Write out, word for word, every line from the one where "intros Hp Hr. unfold set_mac_header." occurs to the final line of the entries, and nothing beyond them.
========
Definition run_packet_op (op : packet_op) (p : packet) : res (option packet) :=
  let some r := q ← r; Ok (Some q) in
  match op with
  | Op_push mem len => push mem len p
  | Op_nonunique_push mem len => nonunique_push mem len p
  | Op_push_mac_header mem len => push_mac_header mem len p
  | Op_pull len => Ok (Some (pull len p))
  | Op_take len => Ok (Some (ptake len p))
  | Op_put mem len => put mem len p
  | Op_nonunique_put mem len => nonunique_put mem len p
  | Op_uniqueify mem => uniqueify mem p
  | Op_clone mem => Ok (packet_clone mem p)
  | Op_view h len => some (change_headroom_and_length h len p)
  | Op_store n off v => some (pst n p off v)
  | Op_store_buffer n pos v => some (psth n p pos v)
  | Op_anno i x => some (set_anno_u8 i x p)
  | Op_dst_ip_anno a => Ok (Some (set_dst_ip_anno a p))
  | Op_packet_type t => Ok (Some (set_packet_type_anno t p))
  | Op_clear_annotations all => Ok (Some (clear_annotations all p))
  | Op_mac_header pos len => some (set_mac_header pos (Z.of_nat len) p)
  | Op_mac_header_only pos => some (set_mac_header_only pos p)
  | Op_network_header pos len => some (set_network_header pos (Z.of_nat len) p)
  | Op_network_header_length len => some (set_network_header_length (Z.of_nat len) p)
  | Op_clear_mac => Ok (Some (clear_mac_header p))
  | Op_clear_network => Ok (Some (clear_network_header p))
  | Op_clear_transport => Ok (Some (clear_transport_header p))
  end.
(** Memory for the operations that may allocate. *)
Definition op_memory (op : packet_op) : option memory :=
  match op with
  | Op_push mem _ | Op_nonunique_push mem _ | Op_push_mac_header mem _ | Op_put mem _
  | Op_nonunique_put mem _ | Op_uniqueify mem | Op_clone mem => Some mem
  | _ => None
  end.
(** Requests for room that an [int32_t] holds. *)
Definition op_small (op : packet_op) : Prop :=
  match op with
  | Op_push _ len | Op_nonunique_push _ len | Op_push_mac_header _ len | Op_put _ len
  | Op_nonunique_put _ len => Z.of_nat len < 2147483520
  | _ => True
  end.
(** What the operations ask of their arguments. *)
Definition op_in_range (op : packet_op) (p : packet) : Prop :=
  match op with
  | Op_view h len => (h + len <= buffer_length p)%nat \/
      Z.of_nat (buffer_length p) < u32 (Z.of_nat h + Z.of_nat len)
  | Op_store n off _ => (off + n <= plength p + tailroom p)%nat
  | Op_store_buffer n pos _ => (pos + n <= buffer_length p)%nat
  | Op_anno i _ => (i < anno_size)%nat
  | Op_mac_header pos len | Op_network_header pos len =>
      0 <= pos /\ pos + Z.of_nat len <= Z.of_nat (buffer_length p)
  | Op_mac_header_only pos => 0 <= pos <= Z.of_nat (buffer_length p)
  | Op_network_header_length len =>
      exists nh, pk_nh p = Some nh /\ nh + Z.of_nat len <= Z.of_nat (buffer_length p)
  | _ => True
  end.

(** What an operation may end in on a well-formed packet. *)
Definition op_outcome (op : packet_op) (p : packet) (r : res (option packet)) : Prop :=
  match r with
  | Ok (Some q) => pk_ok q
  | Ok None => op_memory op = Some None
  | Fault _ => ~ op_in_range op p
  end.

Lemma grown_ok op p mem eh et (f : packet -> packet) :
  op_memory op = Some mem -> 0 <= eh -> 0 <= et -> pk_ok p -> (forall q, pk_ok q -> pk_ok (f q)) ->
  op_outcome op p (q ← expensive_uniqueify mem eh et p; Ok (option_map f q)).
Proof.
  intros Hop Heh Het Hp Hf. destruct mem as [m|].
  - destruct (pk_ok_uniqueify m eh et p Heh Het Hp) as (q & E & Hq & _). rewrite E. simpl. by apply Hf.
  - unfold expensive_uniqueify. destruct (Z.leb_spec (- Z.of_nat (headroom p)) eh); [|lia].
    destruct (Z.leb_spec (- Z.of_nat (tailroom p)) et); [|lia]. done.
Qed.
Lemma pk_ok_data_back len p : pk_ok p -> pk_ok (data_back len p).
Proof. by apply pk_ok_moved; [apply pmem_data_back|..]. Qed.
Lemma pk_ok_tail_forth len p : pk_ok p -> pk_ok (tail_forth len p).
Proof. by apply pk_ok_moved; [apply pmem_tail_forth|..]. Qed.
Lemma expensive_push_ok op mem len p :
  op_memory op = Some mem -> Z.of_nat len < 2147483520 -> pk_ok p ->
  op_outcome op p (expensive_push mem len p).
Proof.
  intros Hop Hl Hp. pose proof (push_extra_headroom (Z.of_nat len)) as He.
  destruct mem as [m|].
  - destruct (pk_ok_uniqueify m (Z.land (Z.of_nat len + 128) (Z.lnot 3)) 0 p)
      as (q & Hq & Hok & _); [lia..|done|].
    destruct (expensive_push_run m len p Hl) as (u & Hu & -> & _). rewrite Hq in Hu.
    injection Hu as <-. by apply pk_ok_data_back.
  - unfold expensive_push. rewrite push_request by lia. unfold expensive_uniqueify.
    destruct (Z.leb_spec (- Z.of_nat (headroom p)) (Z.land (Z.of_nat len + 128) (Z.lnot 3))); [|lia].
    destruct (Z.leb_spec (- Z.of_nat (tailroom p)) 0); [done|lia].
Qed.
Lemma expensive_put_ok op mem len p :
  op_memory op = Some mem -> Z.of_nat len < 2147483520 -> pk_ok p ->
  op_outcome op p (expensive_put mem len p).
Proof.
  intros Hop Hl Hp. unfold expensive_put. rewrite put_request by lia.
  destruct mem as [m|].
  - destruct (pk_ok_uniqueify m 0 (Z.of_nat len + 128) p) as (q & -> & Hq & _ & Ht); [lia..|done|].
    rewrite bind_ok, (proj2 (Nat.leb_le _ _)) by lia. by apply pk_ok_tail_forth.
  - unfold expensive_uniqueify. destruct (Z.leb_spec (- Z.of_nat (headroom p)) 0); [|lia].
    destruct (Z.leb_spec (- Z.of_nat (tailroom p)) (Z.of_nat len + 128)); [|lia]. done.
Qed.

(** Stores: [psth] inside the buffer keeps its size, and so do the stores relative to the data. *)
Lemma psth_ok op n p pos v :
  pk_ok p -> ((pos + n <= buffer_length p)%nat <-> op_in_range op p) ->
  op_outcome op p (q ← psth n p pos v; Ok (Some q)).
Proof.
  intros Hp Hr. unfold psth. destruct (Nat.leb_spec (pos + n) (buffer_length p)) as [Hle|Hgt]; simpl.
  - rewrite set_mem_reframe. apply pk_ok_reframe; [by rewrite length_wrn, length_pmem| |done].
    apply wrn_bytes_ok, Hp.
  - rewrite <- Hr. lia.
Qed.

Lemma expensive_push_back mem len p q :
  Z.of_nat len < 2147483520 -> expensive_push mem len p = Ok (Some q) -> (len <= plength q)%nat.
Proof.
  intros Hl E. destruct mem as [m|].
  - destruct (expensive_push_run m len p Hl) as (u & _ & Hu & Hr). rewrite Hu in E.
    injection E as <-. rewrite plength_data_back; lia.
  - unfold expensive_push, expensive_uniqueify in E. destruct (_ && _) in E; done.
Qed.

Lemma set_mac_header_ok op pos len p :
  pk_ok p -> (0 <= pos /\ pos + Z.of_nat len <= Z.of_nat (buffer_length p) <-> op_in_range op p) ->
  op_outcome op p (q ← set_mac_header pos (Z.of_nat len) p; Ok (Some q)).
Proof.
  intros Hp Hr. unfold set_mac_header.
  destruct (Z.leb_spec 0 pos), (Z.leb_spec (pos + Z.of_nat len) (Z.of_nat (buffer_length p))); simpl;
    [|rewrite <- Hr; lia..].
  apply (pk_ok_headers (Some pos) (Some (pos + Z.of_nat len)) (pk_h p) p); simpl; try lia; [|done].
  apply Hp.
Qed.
========
§ SOLUTION TO THIS EXERCISE
  intros Hp Hr. unfold set_mac_header.
  destruct (Z.leb_spec 0 pos), (Z.leb_spec (pos + Z.of_nat len) (Z.of_nat (buffer_length p))); simpl;
    [|rewrite <- Hr; lia..].
  apply (pk_ok_headers (Some pos) (Some (pos + Z.of_nat len)) (pk_h p) p); simpl; try lia; [|done].
  apply Hp.
Qed.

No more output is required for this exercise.